Saturday, March 26, 2011

Nairobi

I flew into Nairobi Kenya today. Having some exposure to Africa I had a mental image of things I had seen before only multiplied knowing that it is the largest city in the country. Once again my eyes were opened even wider as nothing was as I expected. Nairobi is a city similar to ones we all know, busy streets filled with cars, large buildings and stores, apartments and housing tracks crowded with people all over, combined with the reality of a third wold country staring you in the face. 
Through town you can see business men and women walking the streets and along side of them a man pulling a massive cart filled with produce, construction materials or water jugs; looking like some sort of animal heaving as much as possible from one destination to the next. The roads seem to be without rules. When in a traffic jam,  no need to worry, you can always pass on either side of the shoulder, go off roading or use sidewalks if needed. Air quality is not something anyone has any concept of, I’ve never seen so much exhaust in the air or trash on the ground. Where ever you are there is sure to be goats, sheep, cows and chickens roaming. To be honest, its all together a bit out of control. 
Staying at a guesthouse for one night before being put in my placement a few hours away, I had some time to get to know a new group of people. Everyone starting at the same time but all placed differently so no need to get attached. Some of us getting the itch to explore the area we set out on a short walk to the market. Feeling like a celebrity, eyes gawk at the only white people for miles. The word Muzungo is shouted from all directions (swahili for white people). Collecting kids behind us as we walk. 

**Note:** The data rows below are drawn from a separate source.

Definition swapPost (event : SwapEvent.t) (pool : Pool.t) (poolTokenIn poolTokenOut : PoolToken.t)
           (vault : Balancer.t) (w w' : World) : Prop :=
  let poolId := SwapEvent.poolId event in
  let x := scaleDown (SwapEvent.amountIn event) (PoolToken.decimals poolTokenIn) in
  let y := scaleDown (SwapEvent.amountOut event) (PoolToken.decimals poolTokenOut) in
  exists ampA P' U' inv lastAmp,
    let pA := Pool.set_amp ampA pool in
    let pB := Pool.set_totalShares (virtualShares event pA (Pool.totalShares pool)) pA in
    let pF :=
      Pool.set_swapsCount (Pool.swapsCount pool + 1)
                          (Pool.set_lastPostJoinExit inv lastAmp pB) in
    let s1 :=
      mkStore
        (<[poolId := pF]> P')
        (<[getPoolTokenId poolId (SwapEvent.tokenOut event) := debitOut event poolTokenOut]>
           (<[getPoolTokenId poolId (SwapEvent.tokenIn event) := creditIn event poolTokenIn]>
              (poolTokens (store w))))
        (swapTokens event x y (tokens (store w)))
        (virtualVault event pA (poolShares (store w)))
        U'
        (<[swapId event := swapRecord event poolTokenIn poolTokenOut]> (swaps (store w)))
        (joinExits (store w))
        (<["2" := Balancer.mk "2" (Balancer.totalSwapCount vault + 1)]> (balancers (store w)))
        (fxOracles (store w))
        (poolSnapshots (store w)) in
    store w' =
      (if zeroLeg x y then s1
       else set_poolSnapshots
              (<[snapshotKey s1 pF (SwapEvent.blockTimestamp event) :=
                   snapshotWritten s1 pF (SwapEvent.blockTimestamp event)]>
                 (poolSnapshots s1))
              s1)
    /\ logs w' = logs w
    /\ dispatched w' = dispatched w.
Definition alphabet : string :=
  "ABCDEFGHIJKLMNOPQRSTUVWXYZabcdefghijklmnopqrstuvwxyz0123456789+/".

(** The character of a six-bit value. *)
Definition digit (n : N) : ascii :=
  default "A"%char (String.get (N.to_nat n) alphabet).

(** [Buffer.from(bytes).toString("base64")]: three bytes give four
    characters, and the last group is padded with [=]. *)
Fixpoint encode (bytes : string) : string :=
  match bytes with
  | EmptyString => EmptyString
  | String a EmptyString =>
      let x := N_of_ascii a in
      String (digit (x / 4)) (String (digit (x mod 4 * 16)) "==")
  | String a (String b EmptyString) =>
      let x := N_of_ascii a in
      let y := N_of_ascii b in
      String (digit (x / 4))
        (String (digit (x mod 4 * 16 + y / 16))
           (String (digit (y mod 16 * 4)) "="))
  | String a (String b (String c rest)) =>
      let x := N_of_ascii a in
      let y := N_of_ascii b in
      let z := N_of_ascii c in
      String (digit (x / 4))
        (String (digit (x mod 4 * 16 + y / 16))
           (String (digit (y mod 16 * 4 + z / 64))
              (String (digit (z mod 64)) (encode rest))))
  end.

End Base64.

(** ** The earlier parser and renderer

    The sources also hold the parser and the renderer as they were before
    equations had styles and the cache had a location: [Dsl] with its
    settings as constructor parameters, and [Renderer.render] with
    [settings.cache] as a boolean. *)

Module LegacyDsl.

(** A number of these sources is an integer or NaN ([None]), as
    [Js.parseInt] gives it; a property of the settings object is a number
    or absent (undefined). *)
Definition is_undefined (v : option (option Z)) : bool :=
  match v with None => true | Some _ => false end.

Our return home was just as eventful but not nearly as amusing. Just before entering the gated community to the house we were staying in a man just steps in front of us collapsed, started ciezing and foaming at the mouth. In shock, we had no idea what to do. Looking around all the locals continued to walk past, most not even giving a second thought about it. It felt like we just stared forever waiting for him to move, then decided to go consult with the women of the guesthouse. Shocking to us all, they said, “just leave him, it happens all the time... he’ll be fine”. It may be normal for Kenya, but it still didn’t settle well with me. I stepped outside again to see if he had moved multiple times in the next hour, nothing. Eventually he was gone. 
Today was just an introduction to some of the situations I will see here. Not things that I want to get used to but things that I will have to accept.